Thirty-three films later – roughly half of them fiction, the rest documentary – she remains serenely centered in her clarity that “films always originate in emotions” and that technical and intellectual prowess should serve rather than drive the enterprise. For example, in Beaches Varda recalls her involvement with feminist organizing, especially in the period she and Demy were apart. “I tried to be a joyful feminist but I was very angry,” she says, listing of horrific abuses and offering archival footage of protests. But more persuasive – and in this context generating new flashes of revelation about why she created this character as apolitical – are the quick clips from 1985’s Vagabond that punctuate this section: Sandrine Bonnaire as the increasingly desperate drifter Mona, kicking a metal keg in a field, punching metal garage doors, furiously patching a boot with a ripped sole.

And Varda’s keen interest for reunions with old friends, casts and subjects alike from earlier films stretches back years, flowering in Beaches. To describe her satisfaction with her documentary about the time-honored French practice of scavenging harvest left-overs and city garbage, The Gleaners and I (2000), which she extended with follow-up visits to as many of the same people as she could find in The Gleaners and I: Two Years Later (2002), Varda says, “I was able to approach them, to bring them out of their anonymity. I discovered their generosity.”

Cinematic technology’s service of the human reaches a most magic moment in Beaches when Varda returns to the village of Sète, site of La Pointe Courte, resurrecting test footage she’d shot of a local couple, Pierrot and Suzou, old friends of hers, long ago. The husband had died soon after, leaving two young sons, now middle-aged men.

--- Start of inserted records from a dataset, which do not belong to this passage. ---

(* ===== verification/VpnSamples.v ===== *)
(** * Concrete runs of the manager

    A manager opened with the sample settings of [VpnClientProofs.v], a location
    with one endpoint, and the inputs of a few sessions, for the examples of the
    proof files. *)

From S2P Require Import Prelude Fsm VpnTypes PortRanges VpnClient VpnClientProofs Vpn VpnFsm VpnManager.

Module VpnSamples.
(** Memory of another type reads as nothing in particular. *)
Definition garbage : Reinterpret :=
  mkReinterpret (fun _ => no_error) (fun _ => VPN_NS_CONNECTED) (fun _ => mkConnectRequestResult 0 None EmptyString 0)
    (fun _ => mkVpnListenerConfig 0 0).

(** Ten seconds after the clock's epoch; the tunnel leaves actions as they are. *)
Definition env : VpnEnv :=
  mkVpnEnv Samples.all_ok 10000000000 action (fun _ => false) true true (fun _ => true) garbage.

Definition settings : ClientSettings := Samples.settings.

Definition location : VpnUpstreamConfig :=
  mkVpnUpstreamConfig VPN_UP_HTTP2 4 "location" [Samples.endpoint] 0 0 0 (Some "user") (Some "password")
    (mkRecoverySettings (f32_of_Z 0) 0 0) false.

Definition other_endpoint : VpnEndpoint := mkVpnEndpoint
  (mkSocketAddress AF_INET [192; 0; 2; 2] 443) (Some "vpn2.example.org") None [] true.

(** A location with a second endpoint. *)
Definition two_endpoints (policy : VpnConnectRetryPolicy) : VpnConnectParameters :=
  mkVpnConnectParameters (location <| endpoints := [Samples.endpoint; other_endpoint] |>) policy 1.

Definition several_attempts (n : Z) : VpnConnectParameters :=
  mkVpnConnectParameters location VPN_CRP_SEVERAL_ATTEMPTS n.
Definition fall_into_recovery : VpnConnectParameters :=
  mkVpnConnectParameters location VPN_CRP_FALL_INTO_RECOVERY 0.

Definition opened : Vpn :=
  default (vpn_new env) (vpn_open env (fun s _ => [s]) (fun _ => Some 443) settings).

Definition run (inputs : list VpnInput) (v : Vpn) : Vpn := fold_left (fun v i => vpn_step env i v) inputs v.

Definition pinged : PingResult := mkPingResult true Samples.endpoint None false.
Definition not_pinged : PingResult := mkPingResult false Samples.endpoint None false.

Definition session_opens : list VpnInput :=
  [VI_client (CI_connector_result (inl tt)); VI_client (CI_run_task DT_connector_finalizer)].

(** From [vpn_connect] to a session. *)
Definition to_connecting (p : VpnConnectParameters) : list VpnInput := [VI_connect p; VI_run_task].
Definition to_connected (p : VpnConnectParameters) : list VpnInput :=
  to_connecting p ++ [VI_ping_result pinged] ++ session_opens.

(** A session that is lost. *)
Definition session_fails : list VpnInput :=
  [VI_client (CI_upstream_event (SERVER_EVENT_ERROR NON_ID Samples.session_error))].
Definition to_waiting_recovery : list VpnInput :=
  to_connected (several_attempts 1) ++ session_fails ++ [VI_client (CI_run_task DT_deferred_disconnect)].

(** The application drops the endpoint that is being connected to. *)
Definition abandons : list VpnInput := [VI_abandon_endpoint Samples.endpoint; VI_run_task].

(** A request of an application. *)
Definition request : ConnectRequestResult := mkConnectRequestResult 7 (Some VPN_CA_DEFAULT) "app" 1000.
Definition auth_error : VpnError := mkVpnError VPN_EC_AUTH_REQUIRED (Some "Authorization required").

Definition connecting : Vpn := run (to_connecting (several_attempts 2)) opened.
Definition connected : Vpn := run (to_connected (several_attempts 1)) opened.
Definition waiting_recovery : Vpn := run to_waiting_recovery opened.
End VpnSamples.
(* ===== verification/VpnSafety.v ===== *)
(** * The whole system: reachable states

    The manager after [vpn_open] and any sequence of inputs: the invariant of
    [VpnInvariant.v] holds unless an assertion of the client's upstream handler failed, with the kill switch on no connection leaves the
    tunnel unless the routing rules say so, a shutdown stops everything, and the
    sequences of inputs that reach the failing assertions. *)

From S2P Require Import Prelude Fsm VpnTypes PortRanges VpnClient VpnClientProofs ClientFrame Vpn VpnFsm VpnManager VpnSamples VpnFsmProofs VpnInvariant.

(** Everything that can happen; the answers of the other parts may differ at each
    step. *)
Inductive vpn_runs : Vpn -> Prop :=
  | VN_open env split_by_any_of to_integer st v :
      vpn_open env split_by_any_of to_integer st = Some v ->
      c_faults (v_client v) = [] -> vpn_runs v
  | VN_step env i v :
      vpn_runs v -> vpn_input_may i v -> vpn_runs (vpn_step env i v).

(** The same as long as the assertions of [vpn_upstream_handler] hold. *)
Inductive vpn_reachable : Vpn -> Prop :=
  | VR_open env split_by_any_of to_integer st v :
      vpn_open env split_by_any_of to_integer st = Some v ->
      c_faults (v_client v) = [] -> vpn_reachable v
  | VR_step env i v :
      vpn_reachable v -> vpn_input_ok i v -> vpn_reachable (vpn_step env i v).

Lemma open_wf env split_by_any_of to_integer st v :
  vpn_open env split_by_any_of to_integer st = Some v -> c_faults (v_client v) = [] -> vpn_wf v.
Proof.
  unfold vpn_open. destruct (negb _) eqn:Hl; [done|]. apply negb_false_iff in Hl.
  destruct (VpnClient_init _ _ _ _ _) as [e c] eqn:Hinit.
  assert (Hst : code e = VPN_EC_NOERROR -> client_wf c /\ get_state c = S_DISCONNECTED).
  { intros He. assert (e = no_error) as ->.
    { unfold VpnClient_init in Hinit. destruct (negb _) in Hinit; [by simplify_eq|].
      destruct (negb _) in Hinit; by simplify_eq. }
    by eapply init_wf. }
  destruct (Z.eqb_spec (code e) VPN_EC_NOERROR) as [He|]; [|done]. intros [= <-] Hf.
  destruct (Hst He) as [Hwf Hs]. cbn in Hf.
  split; [|done]. constructor; try done; cbn.
  - by rewrite Hf.
  - by intros [?|?%Exists_nil].
Qed.

Lemma reachable_wf v : vpn_reachable v -> vpn_wf v.
Proof. induction 1; [by eapply open_wf|by apply vpn_step_wf]. Qed.

(** ** The kill switch *)

Definition no_bypass (r : RequestOut) : Prop :=
  match r with RO_complete _ (Some VPN_CA_FORCE_BYPASS) => False | _ => True end.

(** The kill switch stays, and the decisions taken meanwhile satisfy [P]. *)
Definition decides (P : RequestOut -> Prop) (c c' : VpnClient) : Prop :=
  c_kill_switch_on c' = c_kill_switch_on c /\
  exists delta, request_log c' = request_log c ++ delta /\ Forall P delta.

#[export] Instance decides_preorder P : PreOrder (decides P).
Proof.
  split.
  - intros c. split; [done|]. exists []. by rewrite app_nil_r.
  - intros c1 c2 c3 [H1 (d1 & H2 & H3)] [H4 (d2 & H5 & H6)]. split; [congruence|].
    exists (d1 ++ d2). rewrite H5, H2, app_assoc. split; [done|]. by apply Forall_app.
Qed.

Lemma frame_decides P c c' : frame c c' -> decides P c c'.
Proof.
  intros Hf. pose proof (frame_request_log c c' Hf) as Hl. split; [apply Hf|]. exists []. by rewrite app_nil_r.
Qed.

Section KillSwitch.
Context (env : VpnEnv).
Implicit Types (v : Vpn) (data : VpnData).

Abbreviation client_frame v v' := (frame (v_client v) (v_client v')).

Lemma client_submit t v : v_client (submit t v) = v_client v.
Proof. unfold submit. by destruct (v_ev_loop v). Qed.

Lemma client_stop_pinging v : v_client (stop_pinging v) = v_client v.
Proof. unfold stop_pinging. by destruct (v_pinger v). Qed.

Lemma frame_disconnect_client v : client_frame v (disconnect_client env v).
Proof.
  unfold disconnect_client. destruct (v_client_state v); [reflexivity|..];
    by apply (client_step_frame (client_env env) CI_disconnect).
Qed.

Lemma frame_Vpn_disconnect v : client_frame v (Vpn_disconnect env v).
Proof. unfold Vpn_disconnect. etrans; [|apply frame_disconnect_client]. by rewrite client_stop_pinging. Qed.

Lemma frame_run_client_connect t v : client_frame v (run_client_connect env t v).
Proof.
  unfold run_client_connect. destruct (make_client_upstream_config v) as [cfg|]; [|reflexivity].
  pose proof (client_step_frame (client_env env) (CI_connect cfg t) (v_client v) eq_refl) as Hf. cbn [client_step] in Hf.
  destruct (VpnClient_connect _ _ _ _) as [e c]. destruct (_ =? _); [done|]. by rewrite client_submit.
Qed.

Lemma frame_complete_connect data v : client_frame v (complete_connect env data v).
Proof.
  unfold complete_connect.
  set (v1 := match v_pending_error v with Some _ => v | None => _ end).
  assert (H1 : client_frame v v1).
  { unfold v1. destruct (v_pending_error v), (data_error env data) as [e|]; try reflexivity.
    destruct (code e =? VPN_EC_NOERROR); [reflexivity|]. apply frame_Vpn_disconnect. }
  clearbody v1. set (v2 := match v_pending_error v1 with Some _ => _ | None => v1 end).
  assert (H2 : v_client v2 = v_client v1) by (unfold v2; destruct (v_pending_error v1); [by destruct (_ && _)|done]).
  clearbody v2. etrans; [exact H1|]. rewrite <- H2. destruct (v_pending_error _); [reflexivity|].
  by apply (client_step_frame (client_env env) CI_do_health_check).
Qed.

Lemma frame_prepare_for_recovery data v : client_frame v (prepare_for_recovery env data v).
Proof.
  unfold prepare_for_recovery. set (w := keep_error env data v).
  assert (Hw : v_client w = v_client v).
  { unfold w, keep_error. destruct (v_pending_error v), (data_error env data) as [e|]; try done. by destruct (_ =? _). }
  rewrite <- Hw. etrans; [apply frame_Vpn_disconnect|]. unfold initiate_recovery, start_recovery_clock.
  destruct (_ <=? _); [by rewrite client_submit|]. by destruct (negb _).
Qed.
(* ===== verification/TlsProofs.v ===== *)
(** * What the TLS reader reads

    [tls_parse] stays inside the buffer except for one check, and takes records apart that
    were put together as the protocol says. *)

From S2P Require Import Prelude VpnTypes Wire View Tls.

Ltac in_bounds := first [done | lia | apply inside_sub; first [done | lia] | intros; lia].

Section Bounds.
Context `{CertLib} (m : Memory).
Hypothesis Hm : mem_ok m.
Implicit Types (r : TlsReader) (data : View).

(** The first thing that can go wrong. *)
Definition overrun (e : string) : Prop := e = PREFIX_TOO_LONG.

(** ** The reader between steps *)

(** The views the state of the reader uses are inside the buffer. *)
Record reader_ok r : Prop := mkReaderOk {
  ok_in : r_state r = I_REC -> inside m (r_in r);
  ok_rec : r_state r <> I_REC -> inside m (r_rec r);
  ok_buf : r_state r <> I_REC -> r_state r <> I_HSHAKE -> inside m (r_buf r);
}.

Lemma datalen_upto E w data d end_ (P : option Z -> Prop) :
  inside m data -> 0 <= d -> 0 <= w -> end_ <= v_len data ->
  P None -> (forall n, 0 <= n -> d + w + n <= end_ -> P (Some n)) -> upto E (datalen m w data d end_) P.
Proof.
  intros Hin Hd Hw He Hnone Hsome. unfold datalen. case_match; [by apply upto_ret|]. bool_to_prop.
  eapply (upto_bind E _ _ (fun x => 0 <= x)); [apply upto_get; in_bounds|]. intros n Hn. apply upto_ret.
  case_match; [done|]. bool_to_prop. apply Hsome; lia.
Qed.

Lemma rec_parse_upto r (P : Z * TlsReader -> Prop) :
  inside m (r_in r) ->
  (forall x, x <= 0 -> P (x, r)) ->
  (forall rec in_, inside m rec -> inside m in_ -> P (CT_HANDSHAKE, r <| r_rec := rec |> <| r_in := in_ |>)) ->
  upto overrun (rec_parse m r (r_in r)) P.
Proof.
  intros Hin Herr Hok. unfold rec_parse.
  eapply (upto_bind _ _ _ (fun _ => True)).
  { case_match; [|done]. bool_to_prop. apply upto_get; in_bounds. }
  intros type _. case_match; [by apply upto_ret, Herr|]. case_match; [by apply upto_ret, Herr|]. bool_to_prop. unfold REC_SIZE in *.
  eapply (upto_bind _ _ _ (fun n => 0 <= n)); [apply upto_get; in_bounds|]. intros n Hn.
  case_match; [by apply upto_ret, Herr|]. bool_to_prop.
  eapply (upto_bind _ _ _ (fun _ => True)); [apply upto_get; in_bounds|]. intros ver _.
  case_match; [by apply upto_ret, Herr|].
  eapply (upto_bind _ _ _ (fun v => inside m v)); [apply (upto_remove_prefix _ m); in_bounds|].
  intros in_ Hin'. subst type. apply upto_ret, Hok; [|done]. apply inside_sub; in_bounds.
Qed.

(** The length of a message is compared with the size of the record less one byte, not less its header. *)
Lemma hshake_parse_upto r (P : Z * TlsReader -> Prop) :
  inside m (r_rec r) ->
  P (0, r) ->
  (forall x rec buf, inside m rec -> inside m buf -> v_len rec + 4 <= v_len (r_rec r) -> P (x, r <| r_rec := rec |> <| r_buf := buf |>)) ->
  upto overrun (hshake_parse m r (r_rec r)) P.
Proof.
  intros Hin Herr Hok. unfold hshake_parse. unfold HSHAKE_SIZE. case_match; [by apply upto_ret|]. bool_to_prop.
  eapply (upto_bind _ _ _ (fun n => 0 <= n)); [apply upto_get; in_bounds|]. intros n Hn.
  case_match; [by apply upto_ret|].
  destruct (decide (4 + n <= v_len (r_rec r))) as [Hfit|Hlong].
  - eapply (upto_bind _ _ _ (fun v => inside m v /\ v_len v + 4 <= v_len (r_rec r))).
    { apply (upto_remove_prefix _ m); first [done | lia | split; [apply inside_sub; in_bounds|cbn; lia]]. }
    intros rec [Hrec Hlt]. eapply (upto_bind _ _ _ (fun _ => True)); [apply upto_get; in_bounds|].
    intros type _. apply upto_ret, Hok; try done. apply inside_sub; in_bounds.
  - eapply (upto_bind_wrong _ _ _ _ PREFIX_TOO_LONG []); [|done]. unfold remove_prefix. cbn. by rewrite (proj2 (Z.ltb_lt _ _)) by lia.
Qed.

Lemma hello_parse_upto r (P : bool * TlsReader -> Prop) :
  inside m (r_buf r) -> P (false, r) -> (forall buf, inside m buf -> P (true, r <| r_buf := buf |>)) ->
  upto overrun (hello_parse m r (r_buf r)) P.
Proof.
  intros Hin Herr Hok. unfold hello_parse, CLIENT_HELLO_SIZE. case_match; [by apply upto_ret|]. bool_to_prop.
  eapply (upto_bind _ _ _ (fun n => 0 <= n)); [apply upto_get; in_bounds|]. intros sid Hsid.
  case_match; [by apply upto_ret|]. bool_to_prop.
  eapply (upto_bind _ _ _ (fun o => match o with Some n => 0 <= n /\ 35 + sid + 2 + n <= v_len (r_buf r) | None => True end));
    [apply datalen_upto; in_bounds|].
  intros [n|] Hn; [|by apply upto_ret]. destruct Hn as [Hn Hle].
  eapply (upto_bind _ _ _ (fun o => match o with Some k => 0 <= k /\ 35 + sid + (2 + n) + 1 + k <= v_len (r_buf r) | None => True end));
    [apply datalen_upto; in_bounds|].
  intros [k|] Hk; [|by apply upto_ret]. destruct Hk as [Hk Hle']. apply upto_ret, Hok. in_bounds.
Qed.

Lemma serv_names_upto r data end_ (P : option TlsParseResult * TlsReader -> Prop) fuel : forall d,
  inside m data -> 0 <= d -> end_ <= v_len data -> Z.max 0 (end_ - d) < Z.of_nat fuel ->
  P (None, r) -> P (Some TLS_RDONE, r) ->
  (forall name, inside m name -> P (Some TLS_RCLIENT_HELLO_SNI, r <| r_tls_hostname := name |>)) ->
  upto overrun (serv_names m fuel r data d end_) P.
Proof.
  induction fuel as [|fuel IH]; intros d Hin Hd He Hf Hnone Hdone Hname; [lia|]. cbn [serv_names]. unfold SERV_NAME_SIZE.
  case_match; [by apply upto_ret|]. bool_to_prop.
  eapply (upto_bind _ _ _ (fun n => 0 <= n)); [apply upto_get; in_bounds|]. intros n Hn.
  case_match; [by apply upto_ret|]. bool_to_prop.
  eapply (upto_bind _ _ _ (fun _ => True)); [apply upto_get; in_bounds|]. intros type _.
  case_match; [apply upto_ret, Hname; in_bounds|]. apply IH; in_bounds.
Qed.

Lemma ext_servname_parse_upto r data (P : option TlsParseResult * TlsReader -> Prop) :
  inside m data -> P (None, r) -> P (Some TLS_RDONE, r) ->
  (forall name, inside m name -> P (Some TLS_RCLIENT_HELLO_SNI, r <| r_tls_hostname := name |>)) ->
  upto overrun (ext_servname_parse m r data) P.
Proof.
  intros Hin Hnone Hdone Hname. unfold ext_servname_parse.
  eapply (upto_bind _ _ _ (fun o => match o with Some n => 0 <= n /\ 2 + n <= v_len data | None => True end));
    [apply datalen_upto; in_bounds|].
  intros [n|] Hn; [|by apply upto_ret]. apply serv_names_upto; in_bounds.
Qed.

Mounting a projector on a hand-cart and rolling it through the old town, Varda ran the test footage for the sons, who had seen their father in photos “but never in motion.” Watching Blaise and Vincent’s faces as they watch their long-passed father’s image on that very thoroughfare and you’re reminded that in some places photo – still and motion alike – inspires fear of soul-stealing. Work like Varda’s may give souls back.

*******
Fanzine published this review on July 8, 2009 at www.thefanzine.com. The Beaches of Agnès won France’s Cesar Award for best documentary in February and had its official US theatrical opening on July 1 in New York City at Film Forum and in Los Angeles on the 3rd. But actually a number of screenings in North America already have prepared the ground – at Toronto’s film festival last fall right after its Venice IFF premiere, since February at film festivals in Portland (OR), Wisconsin and Seattle, and as sneak peeks in several Varda retrospectives: in Chicago and then at Harvard in March and, just winding up now, American Cinematheque’s week-long retrospective in Santa Monica. Varda has traveled to some of these to give talk-backs after screenings and in March visited New York for a number of interviews at Film Forum that are just hitting print now. The Criterion Collection’s January 2008 release of a new four-disc DVD set – her first three features (La Pointe Courte, Cléo from 5 to 7, and in 1964 Le Bonheur/Happiness) plus Vagabond (1985) – is available along with several other Varda titles at Netflix.